EXERCISE GOAL
Return verbatim the portion of the material below that starts at the line containing "<[k := (getOr0 m k + a)%Qc]> m." and ends at its last line.
=== LISTED RECORDS ===
(** X10. No script body is overwritten or deleted.  Whatever
    [_save_check_script] returns or raises, and for whatever record it is
    called, the script file of a plain check name and a hash without slash
    that is a regular file before the call is the same regular file after
    it. *)
Theorem save_keeps_entries (env : Env) (self : DynamicCheckRunner) (check : CheckInfo)
    (w : World) (r : result Path) (w' : World)
    (nm' : string) (hash' : json) (d : string) (x : bool) :
  _save_check_script env self check w = (r, w') ->
  plain nm' = true ->
  PyStr.contains PyStr.slash (Json.str hash') = false ->
  Fs.lstat (w_fs w) (script_file_of self nm' hash') = Some (File d x) ->
  Fs.lstat (w_fs w') (script_file_of self nm' hash') = Some (File d x).
Proof.
  intros H Hnm' Hh Hfile. apply plain_part_ok in Hnm'.
  eapply save_keeps_entry; [exact H| |exact Hfile].
  intros nm _. rewrite current_link_parts. unfold script_file_of, script_dir_of.
  pose proof (proj2 (part_ok_inv _ Hnm')) as Hslash.
  rewrite (join_part _ (nm' +:+ "_" +:+ Json.str hash' +:+ ".sh"))
    by (apply script_name_ok; assumption).
  rewrite (join_part _ nm' Hnm'). cbn [root parts].
  intros E. injection E as _ E. apply app_inj_tail in E as [_ E].
  apply (f_equal (PyStr.contains "_")) in E.
  rewrite !contains_app in E. cbn in E. rewrite orb_true_r in E. discriminate E.
Qed.

(** ** The script that is run is the script that was saved *)

Lemma mkdir_keeps_absent env q k :
  k <> q -> preserves (fun w => Fs.lstat (w_fs w) k = None) (Os.mkdir env q).
Proof.
  intros Hne w r w' H Hk. apply mkdir_fs in H as [[-> _]|(_ & -> & _)]; [exact Hk|].
  rewrite lstat_insert_ne by exact Hne. exact Hk.
Qed.

(** [mkdir(parents=True)] makes entries at the path and above it only. *)
Lemma mkdir_parents_keeps_absent env k n p :
  (forall j, k <> mkPath (root p) (firstn j (parts p))) ->
  preserves (fun w => Fs.lstat (w_fs w) k = None) (Os.mkdir_parents env n p).
Proof.
  revert p. induction n as [|n IH]; intros p Hk; cbn [Os.mkdir_parents].
  all: assert (Hp : k <> p)
    by (intros ->; apply (Hk (length (parts p))); rewrite firstn_all;
        destruct p; reflexivity).
  all: apply preserves_try_except; [apply mkdir_keeps_absent; exact Hp|intros e].
  - destruct e; try apply is_dir_check_keeps. apply preserves_pure. reflexivity.
  - destruct e; try apply is_dir_check_keeps.
    apply preserves_bind; [|intros _].
    + apply IH. intros j. unfold PyPath.parent. cbn [root parts].
      rewrite removelast_firstn_len, firstn_firstn. apply Hk.
    + unfold Os.mkdir_exist_ok.
      apply preserves_try_except; [apply mkdir_keeps_absent; exact Hp|intros e].
      apply is_dir_check_keeps.
Qed.

Lemma root_of_relative_app a t :
  PyPath.root_of a = "" -> PyPath.root_of (a +:+ String "_" t) = "".
Proof.
  destruct a as [|x [|y a]]; unfold PyPath.root_of.
  - intros _. change ("" +:+ String "_" t) with (String "_" t).
    destruct t; reflexivity.
  - rewrite !app_cons. change ("" +:+ String "_" t) with (String "_" t).
    destruct (Ascii.eqb x PyStr.slash); [discriminate|reflexivity].
  - rewrite !app_cons. destruct (Ascii.eqb x PyStr.slash); [|reflexivity].
    destruct (Ascii.eqb y PyStr.slash); [|discriminate].
    destruct a; [discriminate|]. destruct (Ascii.eqb _ _); discriminate.
Qed.

Lemma parts_of_suffix s t :
  PyStr.contains PyStr.slash t = false -> (2 <= String.length t)%nat ->
  exists init x, PyPath.parts_of (s +:+ t) = init ++ [x +:+ t].
Proof.
  intros Ht Hlen. destruct (split_last PyStr.slash s) as (init & x & Hs).
  exists (List.filter PyPath.keep_part init), x. unfold PyPath.parts_of.
  rewrite (split_app PyStr.slash s t init x Ht Hs).
  apply filter_snoc, keep_part_suffix, Hlen.
Qed.

Lemma split_contains c ch s :
  Ascii.eqb c ch = false -> PyStr.contains ch s = true ->
  Exists (fun x => PyStr.contains ch x = true) (PyStr.split c s).
Proof.
  intros Hc. induction s as [|a s IH]; [discriminate|].
  cbn [PyStr.contains PyStr.split]. intros H.
  destruct (Ascii.eqb a c) eqn:Hac.
  - apply Ascii.eqb_eq in Hac. subst a. rewrite Hc in H. cbn [orb] in H.
    apply Exists_cons_tl, IH, H.
  - destruct (Ascii.eqb a ch) eqn:Hach.
    + destruct (PyStr.split c s); apply Exists_cons_hd; cbn [PyStr.contains];
        rewrite Hach; reflexivity.
    + cbn [orb] in H. specialize (IH H).
      destruct (PyStr.split c s) as [|x l]; [inversion IH|].
      inversion IH; subst.
      * apply Exists_cons_hd. cbn [PyStr.contains]. rewrite Hach. assumption.
      * apply Exists_cons_tl. assumption.
Qed.

Lemma parts_of_contains ch s :
  Ascii.eqb PyStr.slash ch = false -> Ascii.eqb "."%char ch = false ->
  PyStr.contains ch s = true ->
  Exists (fun x => PyStr.contains ch x = true) (PyPath.parts_of s).
Proof.
  intros Hs Hd H. unfold PyPath.parts_of.
  pose proof (split_contains PyStr.slash ch s Hs H) as Hex.
  induction Hex as [x l Hx|x l _ IH]; cbn [List.filter].
  - assert (Hk : PyPath.keep_part x = true).
    { unfold PyPath.keep_part. destruct x as [|a [|b x]];
        [discriminate Hx| |cbn; destruct (Ascii.eqb a "."); reflexivity].
      cbn [PyStr.contains] in Hx. rewrite orb_false_r in Hx.
      apply Ascii.eqb_eq in Hx. subst a. cbn. rewrite Ascii.eqb_sym, Hd. reflexivity. }
    rewrite Hk. apply Exists_cons_hd. exact Hx.
  - destruct (PyPath.keep_part x); [apply Exists_cons_tl|]; exact IH.
Qed.

(** The text of the script file name, and its components below the
    directory of the check. *)
Lemma script_file_parts self nm hash :
  PyPath.root_of nm = "" ->
  exists comps,
    script_file_of self nm hash
    = mkPath (root (script_dir_of self nm)) (parts (script_dir_of self nm) ++ comps)
    /\ comps <> []
    /\ comps <> ["current.sh"].
Proof.
  intros Hrel. unfold script_file_of, PyPath.join.
  change (nm +:+ "_" +:+ Json.str hash +:+ ".sh")
    with (nm +:+ String "_" (Json.str hash +:+ ".sh")).
  rewrite (root_of_relative_app nm _ Hrel). cbn [String.eqb].
  eexists. split; [reflexivity|]. split.
  - change (nm +:+ String "_" (Json.str hash +:+ ".sh"))
      with (nm +:+ ("_" +:+ (Json.str hash +:+ ".sh"))).
    rewrite <- !append_assoc.
    destruct (parts_of_suffix ((nm +:+ "_") +:+ Json.str hash) ".sh" eq_refl
                ltac:(cbn; lia)) as (init & x & ->).
    intros H. apply app_eq_nil in H as [_ H]. discriminate H.
  - intros H.
    assert (Hex : Exists (fun x => PyStr.contains "_" x = true)
                         (PyPath.parts_of (nm +:+ String "_" (Json.str hash +:+ ".sh")))).
    { apply parts_of_contains; [reflexivity|reflexivity|].
      rewrite contains_app. cbn [PyStr.contains]. rewrite Ascii.eqb_refl.
      apply orb_true_r. }
    rewrite H in Hex. inversion Hex as [? ? Hc|? ? Hc]; subst.
    + vm_compute in Hc. discriminate Hc.
    + inversion Hc.
Qed.

Lemma script_file_not_link self nm hash :
  PyPath.root_of nm = "" ->
  script_file_of self nm hash <> current_link_of self nm.
Proof.
  intros Hrel. destruct (script_file_parts self nm hash Hrel) as (comps & -> & _ & Hc).
  rewrite current_link_parts. intros H. injection H as H.
  apply app_inv_head in H. contradiction.
Qed.

Lemma script_file_not_above self nm hash j :
  PyPath.root_of nm = "" ->
  script_file_of self nm hash
  <> mkPath (root (script_dir_of self nm)) (firstn j (parts (script_dir_of self nm))).
Proof.
  intros Hrel. destruct (script_file_parts self nm hash Hrel) as (comps & -> & Hc & _).
  intros H. injection H as H. apply (f_equal (@length string)) in H.
  rewrite length_app, length_firstn in H.
  destruct comps; [congruence|]. cbn [length] in H. lia.
Qed.

Lemma stat_absent (fs : FS) p : Fs.lstat fs p = None -> Fs.stat fs p = Some (p, None).
Proof.
  intros H. unfold Fs.stat. rewrite resolve_not_symlink.
  - rewrite H. reflexivity.
  - unfold Fs.is_symlink. rewrite H. reflexivity.
Qed.

Lemma stat_file (fs : FS) p d x :
  Fs.lstat fs p = Some (File d x) -> Fs.stat fs p = Some (p, Some (File d x)).
Proof.
  intros H. unfold Fs.stat. rewrite resolve_not_symlink.
  - rewrite H. reflexivity.
  - unfold Fs.is_symlink. rewrite H. reflexivity.
Qed.

Lemma resolve_step n (fs : FS) p :
  Fs.resolve (S n) fs p
  = match Fs.lstat fs p with
    | Some (Symlink t) => Fs.resolve n fs t
    | o => Some (p, o)
    end.
Proof. reflexivity. Qed.

Lemma stat_link_file (fs : FS) l p d x :
  Fs.lstat fs l = Some (Symlink p) -> Fs.lstat fs p = Some (File d x) ->
  Fs.stat fs l = Some (p, Some (File d x)).
Proof.
  intros Hl Hp. unfold Fs.stat, Fs.max_links. rewrite resolve_step, Hl.
  rewrite resolve_not_symlink.
  - rewrite Hp. reflexivity.
  - unfold Fs.is_symlink. rewrite Hp. reflexivity.
Qed.

Lemma save_body_new env self nm check body w u w' :
  script_content check = JStr body ->
  Fs.lstat (w_fs w) (script_file_of self nm (script_hash check)) = None ->
  save_body env self nm check w = (Ok u, w') ->
  Fs.lstat (w_fs w') (script_file_of self nm (script_hash check))
  = Some (File body true).
Proof.
  intros Hbody Habs H. unfold save_body in H.
  set (file := script_file_of self nm (script_hash check)) in *.
  pose proof (lstat_none_parts _ _ Habs) as Hparts.
  pose proof (stat_absent _ _ Habs) as Hstat.
  apply bind_ok in H as (fs & w0 & Hfs & H). invc Hfs.
  unfold Fs.exists_ in H. rewrite Hstat in H.
  destruct (sliceable _); [|discriminate H]. rewrite Hbody in H.
  apply bind_ok in H as (u1 & w1 & Hw & Hc).
  apply write_text_ok in Hw as (q & x & Hq & ->).
  assert (q = file) as -> by (destruct Hq as [Hq|[d Hq]]; congruence).
  apply chmod_755_ok in Hc as (q & n & fs' & Hq' & -> & ->). cbn [w_fs] in *.
  rewrite (stat_file _ file body x) in Hq' by (apply lstat_insert_eq; exact Hparts).
  invc Hq'. apply lstat_insert_eq. exact Hparts.
Qed.

(** X18. The script that is run is the script that was fetched.  For a
    record with a plain name and a hash without slash whose version is not
    in the cache yet (the cache directory being an absolute path of plain
    names), when [_save_check_script] returns, the script file of that name
    and hash holds the fetched text and is executable, and the child process
    that [_execute_check] starts next on the returned path runs that text on
    the serialized config. *)
Theorem saved_script_is_run (env : Env) (self : DynamicCheckRunner) (check : CheckInfo)
    (nm body : string) (w : World) (p : Path) (w' : World) :
  name check = JStr nm ->
  script_content check = JStr body ->
  plain_path (check_scripts_dir self) = true ->
  plain nm = true ->
  PyStr.contains PyStr.slash (Json.str (script_hash check)) = false ->
  Fs.lstat (w_fs w) (script_file_of self nm (script_hash check)) = None ->
  _save_check_script env self check w = (Ok p, w') ->
  Fs.lstat (w_fs w') (script_file_of self nm (script_hash check))
    = Some (File body true)
  /\ child_outcome env p (config check) w'
     = proc env (length (w_log w')) body (Json.dumps (config check)).
Proof.
  intros Hnm Hbody Hcache Hplain _ Habs H.
  destruct (plain_path_wf _ Hcache) as [Hwf _].
  pose proof (part_ok_root nm (plain_part_ok nm Hplain)) as Hrel.
  set (file := script_file_of self nm (script_hash check)) in *.
  rewrite (save_check_script_steps env self check nm Hnm) in H.
  apply bind_ok in H as (u1 & w1 & H1 & H).
  apply bind_ok in H as (u2 & w2 & H2 & H).
  apply bind_ok in H as (u3 & w3 & H3 & H).
  apply bind_ok in H as (u4 & w4 & H4 & H). invc H.
  assert (Hne : file <> current_link_of self nm)
    by (apply script_file_not_link; exact Hrel).
  assert (Ha1 : Fs.lstat (w_fs w1) file = None).
  { eapply (mkdir_parents_keeps_absent env file); [|exact H1|exact Habs].
    intros j. apply script_file_not_above. exact Hrel. }
  pose proof (save_body_new _ _ _ _ _ _ _ _ Hbody Ha1 H2) as Hf2.
  pose proof (remove_pointer_keeps_entry env self nm file _ Hne _ _ _ H3 Hf2) as Hf3.
  pose proof (symlink_to_keeps_entry env _ file file _ Hne _ _ _ H4 Hf3) as Hf4.
  split; [exact Hf4|].
  apply symlink_to_ok in H4 as (_ & _ & ->).
  unfold child_outcome, Os.subprocess_run. cbn [fst w_fs w_log].
  rewrite path_str_round_trip
    by (unfold current_link_of, script_dir_of; do 2 apply path_wf_join; exact Hwf).
  rewrite (stat_link_file _ _ file body true).
  - reflexivity.
  - apply lstat_insert_eq, current_link_nonempty.
  - cbn [w_fs] in Hf4. exact Hf4.
Qed.

(** ** A check always gives a result *)

Lemma stat_writable (fs : FS) p :
  writable_at fs p = true -> Fs.stat fs p = Some (p, Fs.lstat fs p).
Proof.
  unfold writable_at. intros H. unfold Fs.stat. apply resolve_not_symlink.
  unfold Fs.is_symlink. destruct (Fs.lstat fs p) as [[d x|t|]|]; congruence.
Qed.
(** ** GET /api/my-applications *)

(** A formatted entry of the job seeker's list, without the applied
    date, the cover letter and the resume. *)
Record MyApplicationView := {
  mv_applicationId : ObjectId;
  mv_jobId : ObjectId;
  mv_jobTitle : string;
  mv_company : string;
  mv_location : string;
  mv_status : AppStatus;
  mv_rating : Q
}.

(** The filter [validAppliedJobs]: the entry has a job id, an
    application id, a title and a company; the result is the two ids. *)
Definition valid_appliedJob (e : AppliedJob) : option (ObjectId * ObjectId) :=
  match aj_jobId e, aj_applicationId e with
  | Some jobId, Some applicationId =>
      if negb (aj_jobTitle e =? "") && negb (aj_company e =? "")
      then Some (jobId, applicationId) else None
  | _, _ => None
  end.

(** [statusMap.get(applicationId)]: the map is filled from the
    applications found by [_id] among those of this job seeker. *)
Definition statusMap_get (jobSeekerIdObjectId applicationId : ObjectId) (st : Store)
    : option (AppStatus * Q) :=
  match applications st !! applicationId with
  | Some app =>
      if (app_jobSeekerId app =? jobSeekerIdObjectId)%N
      then Some (app_status app, rating_or_zero (app_rating app))
      else None
  | None => None
  end.

Definition format_appliedJob (jobSeekerIdObjectId : ObjectId) (st : Store)
    (appliedJob : AppliedJob) : option MyApplicationView :=
  let? ids := valid_appliedJob appliedJob or None in
  let applicationStatus := statusMap_get jobSeekerIdObjectId ids.2 st in
  Some {| mv_applicationId := ids.2;
          mv_jobId := ids.1;
          mv_jobTitle := aj_jobTitle appliedJob;
          mv_company := aj_company appliedJob;
          mv_location :=
            if aj_location appliedJob =? "" then "Unknown Location"
            else aj_location appliedJob;
          mv_status :=
            match applicationStatus with
            | Some found => found.1
            | None => aj_status appliedJob
            end;
          mv_rating :=
            let rating := match applicationStatus with
                          | Some found => found.2
                          | None => 0%Q
                          end in
            if Qeq_bool rating 0 then rating_or_zero (aj_rating appliedJob) else rating |}.

Definition my_applications_GET (cookie : option string) (st : Store)
    : Listing MyApplicationView :=
  let? token := present cookie or ListError "Authentication required." 401 in
  let? decoded := verifyToken token or ListError "Invalid or expired token." 401 in
  unless negb (tok_role decoded =? "job-seeker")
    return ListError "Access denied. Job seeker access only." 403 in
  let? jobSeekerIdObjectId := ObjectId_new (tok_userId decoded)
    or ListError "Internal server error while fetching applications." 500 in
  let? jobSeeker := jobseekers st !! jobSeekerIdObjectId
    or ListError "Job seeker profile not found." 404 in
  (* the order given by the sort on [appliedDate] is not represented *)
  Listed (omap (format_appliedJob jobSeekerIdObjectId st) (appliedJobs jobSeeker)).

End MoreHandlers.

Arguments ListError {A} message code.
Arguments Listed {A} items.
Arguments Thrown {A}.

(** ** Further specification predicates *)

Section MorePredicates.
Context `{RT : Runtime}.

(** The apply route accepts the request: the session is a job seeker's,
    the job is open, the seeker has a complete profile and no
    application for the job yet, and the new [_id] is free. *)
Definition apply_accepted (now : Z) (newId : ObjectId) (req : ApplyRequest) (st : Store)
    (jid sid : ObjectId) (job : Job) (seeker : JobSeeker) : Prop :=
  ∃ token decoded data jobIdString,
    present (apply_cookie req) = Some token ∧
    verifyToken token = Some decoded ∧
    tok_role decoded = "job-seeker" ∧
    ObjectId_new (tok_userId decoded) = Some sid ∧
    apply_body req = Some data ∧
    ab_jobId data = JStr jobIdString ∧
    jobIdString ≠ "" ∧
    ObjectId_isValid jobIdString = true ∧
    String.length jobIdString = 24%nat ∧
    ObjectId_new jobIdString = Some jid ∧
    jobs st !! jid = Some job ∧
    job_status job = Active ∧
    expired now job = false ∧
    findOne (same_job_and_seeker jid sid) (applications st) = None ∧
    jobseekers st !! sid = Some seeker ∧
    firstName (js_account seeker) ≠ "" ∧
    lastName (js_account seeker) ≠ "" ∧
    existsb (has_jobId jid) (appliedJobs seeker) = false ∧
    is_Some (trimmed_text (ab_coverLetter data)) ∧
    is_Some (trimmed_text (ab_resume data)) ∧
    applications st !! newId = None.
(** * RebarWeb: the edge analysis device (master.py) and its web relay (app.py)

    A shallow embedding of the measurement pipeline, the result store, the
    edge HTTP handlers and the relay poll loop, followed by the properties
    proved about them.

    Python floats are IEEE binary64 numbers and are modelled by Rocq's
    primitive floats, so every arithmetic step below rounds as the
    interpreter does. Python ints are [Z]. Dictionaries whose iteration
    order matters are association lists in insertion order. *)

From Stdlib Require Import ZArith List String Bool Lia Floats Uint63.
Import ListNotations.

Set Warnings "-inexact-float".

Open Scope string_scope.
Open Scope list_scope.
Open Scope Z_scope.

(* ================================================================= *)
(** ** Python numbers *)

Module PyFloat.

(** [float(n)] for a Python int: the nearest binary64 value, ties to even
    (exact below 2^53 in magnitude; an int beyond the float range, which
    Python refuses in arithmetic, comes out infinite). *)
Definition of_int (z : Z) : float :=
  SF2Prim (binary_normalize prec emax z 0 false).

(** [float(n)] as a conversion that can fail: OverflowError ([None]) when
    the int is too large for a finite float. *)
Definition of_int_checked (z : Z) : option float :=
  let f := of_int z in
  if PrimFloat.is_infinity f then None else Some f.
(** * Cash-flow forecasting engine of spenditure: [generateMockForecast]

    A shallow embedding of the forecast function of the dashboard, together
    with the part of the ECMAScript [Date] object it relies on.  The
    function exists in two versions: the consolidated one, with a list of
    deductions and with loans ([Forecast.generateMockForecast]), and the
    earlier one of [src/App.tsx], with one amount of deductions and without
    loans ([Forecast.AppTsx.generateMockForecast]); they share the horizon,
    the per-day map, the paydays and the daily walk.

    Modelling conventions.
    - A [Date] object is its time value: the number of milliseconds since
      the epoch, an integer ([Z]).  Only valid dates are modelled, and the
      range limit of time values (8.64e15 ms) is not.
    - The local time zone is a fixed offset [tz] (milliseconds east of UTC),
      a parameter of every operation that reads or writes local fields.
      Daylight-saving transitions are not modelled.
    - JavaScript numbers holding money are exact rationals ([Qc]).
    - [new Date()] reads a wall clock, given as the stream of its successive
      readings.
    - The key [toISOString().split('T')[0]] of the per-day map is the UTC
      calendar date of the time value; the map is keyed by the UTC day
      number, which is in one-to-one correspondence with that date. *)

From Stdlib Require Import ZArith QArith Qcanon Lia List Sorted.
From stdpp Require Import base numbers option list gmap strings pretty.

Local Open Scope Z_scope.

(** ** Calendar arithmetic of ECMAScript (ECMA-262, "Time Values and Time Range") *)

Module Calendar.

Definition msPerDay : Z := 86400000.

Definition Day (t : Z) : Z := t / msPerDay.

Definition TimeWithinDay (t : Z) : Z := t mod msPerDay.

Definition DaysInYear (y : Z) : Z :=
  if negb (y mod 4 =? 0) then 365
  else if negb (y mod 100 =? 0) then 366
  else if negb (y mod 400 =? 0) then 365
  else 366.

Definition DayFromYear (y : Z) : Z :=
  365 * (y - 1970) + (y - 1969) / 4 - (y - 1901) / 100 + (y - 1601) / 400.

(** The largest year whose first day is not after day [d]: an estimate from
    the mean length of a year, corrected by at most one. *)
Definition YearFromDay (d : Z) : Z :=
  let y0 := 1970 + (d * 400) / 146097 in
  if d <? DayFromYear y0 then y0 - 1
  else if DayFromYear (y0 + 1) <=? d then y0 + 1
  else y0.

Definition InLeapYear (d : Z) : Z :=
  if DaysInYear (YearFromDay d) =? 366 then 1 else 0.

Definition DayWithinYear (d : Z) : Z := d - DayFromYear (YearFromDay d).

(** Day within the year on which month [m] (0 = January) starts. *)
Definition monthStart (m leap : Z) : Z :=
  match m with
  | 0 => 0
  | 1 => 31
  | 2 => 59 + leap
  | 3 => 90 + leap
  | 4 => 120 + leap
  | 5 => 151 + leap
  | 6 => 181 + leap
  | 7 => 212 + leap
  | 8 => 243 + leap
  | 9 => 273 + leap
  | 10 => 304 + leap
  | _ => 334 + leap
  end.

Definition MonthFromDay (d : Z) : Z :=
  let w := DayWithinYear d in
  let leap := InLeapYear d in
  if w <? 31 then 0
  else if w <? 59 + leap then 1
  else if w <? 90 + leap then 2
  else if w <? 120 + leap then 3
  else if w <? 151 + leap then 4
  else if w <? 181 + leap then 5
  else if w <? 212 + leap then 6
  else if w <? 243 + leap then 7
  else if w <? 273 + leap then 8
  else if w <? 304 + leap then 9
  else if w <? 334 + leap then 10
  else 11.

Definition DateFromDay (d : Z) : Z :=
  DayWithinYear d - monthStart (MonthFromDay d) (InLeapYear d) + 1.

Definition WeekDay (d : Z) : Z := (d + 4) mod 7.

(** [MakeDay]: the day number of day [date] of month [month] of [year];
    months outside 0..11 carry into the year, days outside the month carry
    into the neighbouring months. *)
Definition MakeDay (year month date : Z) : Z :=
  let ym := year + month / 12 in
  let mn := month mod 12 in
  let leap := if DaysInYear ym =? 366 then 1 else 0 in
  DayFromYear ym + monthStart mn leap + date - 1.

Definition MakeDate (day time : Z) : Z := day * msPerDay + time.

Definition DaysInMonth (y m : Z) : Z :=
  match m with
  | 1 => if DaysInYear y =? 366 then 29 else 28
  | 3 | 5 | 8 | 10 => 30
  | _ => 31
  end.

End Calendar.

(** ** The [Date] object, in a time zone at a fixed offset from UTC *)

Module JSDate.
Import Calendar.

Section LocalTime.

Variable tz : Z.

Definition LocalTime (t : Z) : Z := t + tz.

Definition UTC (lt : Z) : Z := lt - tz.

Definition getFullYear (t : Z) : Z := YearFromDay (Day (LocalTime t)).

Definition getMonth (t : Z) : Z := MonthFromDay (Day (LocalTime t)).

Definition getDate (t : Z) : Z := DateFromDay (Day (LocalTime t)).

Definition getDay (t : Z) : Z := WeekDay (Day (LocalTime t)).

(** [d.setHours(0, 0, 0, 0)] *)
Definition setHours0 (t : Z) : Z :=
  UTC (MakeDate (Day (LocalTime t)) 0).

(** [d.setDate(dt)] *)
Definition setDate (t dt : Z) : Z :=
  let lt := LocalTime t in
  UTC (MakeDate (MakeDay (YearFromDay (Day lt)) (MonthFromDay (Day lt)) dt)
                (TimeWithinDay lt)).

(** [d.setMonth(m)] *)
Definition setMonth (t m : Z) : Z :=
  let lt := LocalTime t in
  UTC (MakeDate (MakeDay (YearFromDay (Day lt)) m (DateFromDay (Day lt)))
                (TimeWithinDay lt)).

(** [d.setFullYear(y)] *)
Definition setFullYear (t y : Z) : Z :=
  let lt := LocalTime t in
  UTC (MakeDate (MakeDay y (MonthFromDay (Day lt)) (DateFromDay (Day lt)))
                (TimeWithinDay lt)).

(** [new Date(y, m, d)]: local midnight; years 0..99 mean 1900..1999. *)
Definition newDateYMD (y m d : Z) : Z :=
  let yr := if (0 <=? y) && (y <=? 99) then 1900 + y else y in
  UTC (MakeDate (MakeDay yr m d) 0).

End LocalTime.

(** [d.toISOString().split('T')[0]], as the UTC day number. *)
Definition dateKey (t : Z) : Z := Day t.

End JSDate.

(** ** The forecast engine *)

Module Forecast.
Import Calendar JSDate.

Inductive IncomeStatus := Outstanding | Paid.

Record IncomeItem := {
  inc_id : string;
  client : string;
  inc_amount : Qc;
  dueDate : Z;
  status : IncomeStatus;
  inc_createdAt : Z
}.

Record ExpenseItem := {
  exp_id : string;
  vendor : string;
  exp_amount : Qc;
  category : string;
  date : Z;
  description : string;
  exp_createdAt : Z
}.

Record DeductionItem := {
  ded_name : string;
  ded_amount : Qc
}.

Inductive PaymentFrequency := LoanMonthly | Quarterly | Annually.

Record LoanItem := {
  loan_id : string;
  loanName : string;
  loan_amount : Qc;
  paymentFrequency : PaymentFrequency;
  nextPaymentDate : Z
}.

Inductive SalaryFrequency := Weekly | Fortnightly | Monthly.

Record UserProfile := {
  up_currentBalance : Qc;
  salaryIncome : Qc;
  salaryFrequency : SalaryFrequency;
  lastUpdated : Z;
  name : string;
  numberOfDaysOffPerMonth : option Qc;
  deductions : list DeductionItem;
  loans : list LoanItem
}.

(** One element of [forecastData]. *)
Record ForecastPoint := {
  pt_date : Z;
  balance : Qc
}.

Record Forecast := {
  forecastData : list ForecastPoint;
  potentialShortfallDate : option Z;
  projectedSalaryPayments : list IncomeItem
}.

(** [x < y] on JavaScript numbers. *)
Definition Qcltb (x y : Qc) : bool :=
  match (x ?= y)%Qc with
  | Lt => true
  | _ => false
  end.

Definition isOutstanding (s : IncomeStatus) : bool :=
  match s with
  | Outstanding => true
  | Paid => false
  end.

(** The per-day map [transactionsByDay], and the update
    [m.set(k, (m.get(k) || 0) + a)]. *)
Definition getOr0 (m : gmap Z Qc) (k : Z) : Qc := default 0%Qc (m !! k).

Definition addToDay (m : gmap Z Qc) (k : Z) (a : Qc) : gmap Z Qc :=
  <[k := (getOr0 m k + a)%Qc]> m.

(** *** Horizon *)

Definition incomeIsRelevant (today : Z) (inc : IncomeItem) : bool :=
  isOutstanding (status inc) && (today <=? dueDate inc).

Definition expenseIsRelevant (today : Z) (exp : ExpenseItem) : bool :=
  today <=? date exp.

Definition scanIncome (today maxRelevantDate : Z) (inc : IncomeItem) : Z :=
  if incomeIsRelevant today inc then
    if maxRelevantDate <? dueDate inc then dueDate inc else maxRelevantDate
  else maxRelevantDate.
===
WRITTEN ANSWER
  <[k := (getOr0 m k + a)%Qc]> m.

(** *** Horizon *)

Definition incomeIsRelevant (today : Z) (inc : IncomeItem) : bool :=
  isOutstanding (status inc) && (today <=? dueDate inc).

Definition expenseIsRelevant (today : Z) (exp : ExpenseItem) : bool :=
  today <=? date exp.

Definition scanIncome (today maxRelevantDate : Z) (inc : IncomeItem) : Z :=
  if incomeIsRelevant today inc then
    if maxRelevantDate <? dueDate inc then dueDate inc else maxRelevantDate
  else maxRelevantDate.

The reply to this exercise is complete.